Wczoraj Polska przyjęła ostatecznie Konwencję Rady Europy o zapobieganiu przemocy wobec kobiet. Jest to konsekwencja wcześniejszego stanowiska rządu, który mimo początkowych kontrowersji przyjął jednogłośnie ten dokument. Zgłębiając jego treść, trudno jednak przypuszczać, aby ktoś z członków rządu w ogóle go czytał i był świadomy tego, co podpisuje. Nie policzono też, ile będzie kosztowało podatników wdrożenie konwencji. A koszty mogą być niemałe. Tymczasem chodzi o dokument promujący ideologię, która nie wszystkim podatnikom może przypaść do gustu.
Pochód ideologii gender
Podpisana w Istambule konwencja zawiera ramowe regulacje, których realizacja ma zapobiegać przemocy wobec kobiet. Chodzi tu głównie, choć nie tylko, o przemoc domową. Pomysłodawcy wychodzą z założenia, że przemoc jest głównie problemem kobiet (potwierdzają to różnorakie badania). A generalną przyczyną takiego stanu rzeczy jest tradycyjny podział ról w społeczeństwie.

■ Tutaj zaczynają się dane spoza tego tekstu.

(* ===== verification/Klist.v ===== *)
(** * Kernel memory and the doubly linked lists of the framework

    Models the memory the interceptor framework allocates with [kmalloc] and
    [fred_framework/klist.c], the generic doubly linked list with iterators that
    every other part of the framework is built on. *)

From S2P Require Import Prelude.

(** ** Memory

    A pointer is NULL or an address; an address holds one object. *)
Definition loc : Type := nat.
Definition ptr : Type := option loc.

Inductive obj : Type :=
| ONode (data front back : ptr)
| OList (first last : ptr)
| OIter (list cur : ptr)
| OSpecs (filter_by protocol dst_addr src_addr dst_port src_port : Z)
| OFilter (priority filter_at : Z) (r specs : ptr) (apply : Z)
| ORule (id : Z) (interceptor : ptr) (number_of_filters : Z) (filters : ptr)
| OArray (elems : list ptr)
| ODesc (name : list Z) (create_rule_cb : Z)
| OBytes (bytes : list Z)
| OAgg (ip : Z) (start : ptr) (len head : Z) (depth : Z)
| OQNode (data next before : ptr)
| OQueue (first last : ptr).

Record mem : Type := mk_mem {
  objs : gmap loc obj;
  next : loc;              (* addresses from here on are free *)
  fails : list bool        (* whether the next allocations fail; then none do *)
}.

Definition kmalloc (o : obj) : stm mem ptr := fun m =>
  match fails m with
  | true :: fs => Ok (None, mk_mem (objs m) (next m) fs)
  | _ => Ok (Some (next m), mk_mem (<[next m := o]> (objs m)) (S (next m)) (tl (fails m)))
  end.

Definition load (p : ptr) : stm mem obj := fun m =>
  match p with
  | None => Crash NullDeref
  | Some l => match objs m !! l with Some o => Ok (o, m) | None => Crash BadAccess end
  end.

Definition store (p : ptr) (o : obj) : stm mem unit := fun m =>
  match p with
  | None => Crash NullDeref
  | Some l => match objs m !! l with
              | Some _ => Ok (tt, mk_mem (<[l := o]> (objs m)) (next m) (fails m))
              | None => Crash BadAccess
              end
  end.

Definition kfree (p : ptr) : stm mem unit := fun m =>
  match p with
  | None => Ok (tt, m)
  | Some l => match objs m !! l with
              | Some _ => Ok (tt, mk_mem (delete l (objs m)) (next m) (fails m))
              | None => Crash BadAccess
              end
  end.

Definition is_null (p : ptr) : bool := match p with None => true | Some _ => false end.
Definition ptr_eqb (p q : ptr) : bool := bool_decide (p = q).

(** Typed accesses. *)
Definition get_node (p : ptr) : stm mem (ptr * ptr * ptr) :=
  o ← load p; match o with ONode d f b => mret (d, f, b) | _ => throw BadAccess end.
Definition get_list (p : ptr) : stm mem (ptr * ptr) :=
  o ← load p; match o with OList f l => mret (f, l) | _ => throw BadAccess end.
Definition get_iter (p : ptr) : stm mem (ptr * ptr) :=
  o ← load p; match o with OIter l c => mret (l, c) | _ => throw BadAccess end.

Definition set_front (p v : ptr) : stm mem unit :=
  '(d, _, b) ← get_node p; store p (ONode d v b).
Definition set_back (p v : ptr) : stm mem unit :=
  '(d, f, _) ← get_node p; store p (ONode d f v).
Definition set_first (p v : ptr) : stm mem unit :=
  '(_, l) ← get_list p; store p (OList v l).
Definition set_last (p v : ptr) : stm mem unit :=
  '(f, _) ← get_list p; store p (OList f v).
Definition set_cur (p v : ptr) : stm mem unit :=
  '(l, _) ← get_iter p; store p (OIter l v).

(** ** klist.c *)

(** The test is the wrong way round: nothing is freed. *)
Definition free_klist_node (kn : ptr) : stm mem unit :=
  if is_null kn then kfree kn else mret tt.

Definition make_klist_node (data : ptr) : stm mem ptr := kmalloc (ONode data None None).
Definition make_klist : stm mem ptr := kmalloc (OList None None).

Definition add_klist_node_to_klist (kl kn : ptr) : stm mem unit :=
  '(first, last) ← get_list kl;
  if is_null first then store kl (OList kn kn)
  else
    set_back kn last;;
    set_front last kn;;
    set_last kl kn.

Definition remove_klist_node_from_klist (kl kn : ptr) : stm mem unit :=
  if is_null kn || is_null kl then mret tt
  else
    '(first, last) ← get_list kl;
    if ptr_eqb first kn && ptr_eqb kn last then
      store kl (OList None None);;
      free_klist_node kn
    else if ptr_eqb first kn then
      '(_, front, _) ← get_node kn;
      set_first kl front;;
      '(first, _) ← get_list kl;
      set_back first None;;
      free_klist_node kn
    else if ptr_eqb last kn then
      '(_, _, back) ← get_node kn;
      set_last kl back;;
      '(_, last) ← get_list kl;
      set_front last None;;
      free_klist_node kn
    else
      '(_, front, back) ← get_node kn;
      set_front back front;;
      '(_, front, back) ← get_node kn;
      set_back front back;;
      free_klist_node kn.

(** [cb] is the callback on the data, when there is one. *)
Fixpoint free_klist_loop (fuel : nat) (kl : ptr) (cb : option (ptr → stm mem unit)) (it : ptr)
    : stm mem unit :=
  match fuel with
  | O => throw Diverges
  | S n =>
      if is_null it then mret tt
      else
        '(data, front, _) ← get_node it;
        set_first kl front;;
        match cb with Some f => f data | None => mret tt end;;
        kfree it;;
        '(it, _) ← get_list kl;
        free_klist_loop n kl cb it
  end.

(** The nodes of a list are distinct objects, so their number bounds the loop. *)
Definition free_klist (kl : ptr) (cb : option (ptr → stm mem unit)) : stm mem unit :=
  if is_null kl then mret tt
  else
    '(it, _) ← get_list kl;
    m ← get;
    free_klist_loop (S (size (objs m))) kl cb it;;
    kfree kl.

Definition make_klist_iterator (kl : ptr) : stm mem ptr :=
  if is_null kl then mret None
  else
    '(first, _) ← get_list kl;
    kmalloc (OIter kl first).

Definition klist_iterator_has_next (ki : ptr) : stm mem bool :=
  if is_null ki then mret false
  else '(_, cur) ← get_iter ki; mret (negb (is_null cur)).

Definition klist_iterator_next (ki : ptr) : stm mem ptr :=
  if is_null ki then mret None
  else
    '(_, cur) ← get_iter ki;
    if is_null cur then mret None
    else
      '(_, front, _) ← get_node cur;
      set_cur ki front;;
      mret cur.

Definition free_klist_iterator (ki : ptr) : stm mem unit := kfree ki.

Definition klist_iterator_peek (ki : ptr) : stm mem ptr :=
  '(_, cur) ← get_iter ki; mret cur.

Definition klist_iterator_remove_current (ki : ptr) : stm mem ptr :=
  '(list, cur) ← get_iter ki;
  if is_null cur then mret None
  else
    '(dt, front, _) ← get_node cur;
    set_cur ki front;;
    remove_klist_node_from_klist list cur;;
    mret dt.

Definition klist_iterator_insert_before (ki data : ptr) : stm mem unit :=
  new ← make_klist_node data;
  '(list, cur) ← get_iter ki;
  '(first, _) ← get_list list;
  (if ptr_eqb cur first then set_first list new else mret tt);;
  set_front new cur;;
  '(_, _, back) ← get_node cur;
  set_back new back;;
  (if is_null back then mret tt else set_front back new);;
  set_back cur new.

(** ** What a list in memory is

    [dll h kl l]: the list object [kl] holds the nodes and data [l], linked both
    ways. *)
Definition prev (ns : list loc) (i : nat) : ptr :=
  match i with O => None | S j => ns !! j end.

Definition dll (h : gmap loc obj) (kl : loc) (l : list (loc * ptr)) : Prop :=
  h !! kl = Some (OList (head l.*1) (last l.*1)) ∧
  NoDup l.*1 ∧
  ∀ i n d, l !! i = Some (n, d) → h !! n = Some (ONode d (l.*1 !! S i) (prev l.*1 i)).

(** The objects at addresses of [h] outside [F] are as they were. *)
Definition preserves (F : list loc) (h h' : gmap loc obj) : Prop :=
  ∀ x, x ∉ F → x ∈ dom h → h' !! x = h !! x.

Definition mem_ok (m : mem) : Prop := ∀ x, (next m ≤ x)%nat → objs m !! x = None.

(** ** Running list code *)

Definition upd (m : mem) (l : loc) (o : obj) : mem :=
  mk_mem (<[l := o]> (objs m)) (next m) (fails m).

Section Run.
Context (m : mem) (l : loc).

Lemma store_run o o' : objs m !! l = Some o → store (Some l) o' m = Ok (tt, upd m l o').
Proof. intros H. unfold store. by rewrite H. Qed.
Lemma load_run o : objs m !! l = Some o → load (Some l) m = Ok (o, m).
Proof. intros H. unfold load. by rewrite H. Qed.
Lemma get_node_run d f b :
  objs m !! l = Some (ONode d f b) → get_node (Some l) m = Ok (d, f, b, m).
Proof. intros H. unfold get_node. by rewrite (bind_run _ _ _ _ _ (load_run _ H)). Qed.
Lemma get_list_run f b : objs m !! l = Some (OList f b) → get_list (Some l) m = Ok (f, b, m).
Proof. intros H. unfold get_list. by rewrite (bind_run _ _ _ _ _ (load_run _ H)). Qed.
Lemma get_iter_run f b : objs m !! l = Some (OIter f b) → get_iter (Some l) m = Ok (f, b, m).
Proof. intros H. unfold get_iter. by rewrite (bind_run _ _ _ _ _ (load_run _ H)). Qed.
Lemma set_front_run d f b v :
  objs m !! l = Some (ONode d f b) → set_front (Some l) v m = Ok (tt, upd m l (ONode d v b)).
Proof.
  intros H. unfold set_front. rewrite (bind_run _ _ _ _ _ (get_node_run _ _ _ H)).
  by apply (store_run (ONode d f b)).
Qed.
Lemma set_back_run d f b v :
  objs m !! l = Some (ONode d f b) → set_back (Some l) v m = Ok (tt, upd m l (ONode d f v)).
Proof.
  intros H. unfold set_back. rewrite (bind_run _ _ _ _ _ (get_node_run _ _ _ H)).
  by apply (store_run (ONode d f b)).
Qed.
Lemma set_first_run f b v :
  objs m !! l = Some (OList f b) → set_first (Some l) v m = Ok (tt, upd m l (OList v b)).
Proof.
  intros H. unfold set_first. rewrite (bind_run _ _ _ _ _ (get_list_run _ _ H)).
  by apply (store_run (OList f b)).
Qed.
Lemma set_last_run f b v :
  objs m !! l = Some (OList f b) → set_last (Some l) v m = Ok (tt, upd m l (OList f v)).
Proof.
  intros H. unfold set_last. rewrite (bind_run _ _ _ _ _ (get_list_run _ _ H)).
  by apply (store_run (OList f b)).
Qed.
Lemma set_cur_run f b v :
  objs m !! l = Some (OIter f b) → set_cur (Some l) v m = Ok (tt, upd m l (OIter f v)).
Proof.
  intros H. unfold set_cur. rewrite (bind_run _ _ _ _ _ (get_iter_run _ _ H)).
  by apply (store_run (OIter f b)).
Qed.
End Run.

(** Look up an address of an updated heap, using the inequalities in the context. *)
Ltac heap_lookup :=
  cbn [objs upd]; repeat (rewrite lookup_insert_ne by congruence);
  first [rewrite lookup_insert_eq; reflexivity | eassumption].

Te „nierówne" stosunki, na przykład w małżeństwie (rodem ze schematu: kura domowa z gromadą dzieci i pan domu) prowadzą do dominacji jednej strony i w konsekwencji do agresji. Antidotum na taką sytuacje jest zrównanie ról, aby partner A i...
Archiwum Rzeczpospolitej to wygodna wyszukiwarka archiwalnych tekstów opublikowanych na łamach dziennika od 1993 roku. Unikalne źródło wiedzy o Polsce i świecie, wzbogacone o perspektywę ekonomiczną i prawną.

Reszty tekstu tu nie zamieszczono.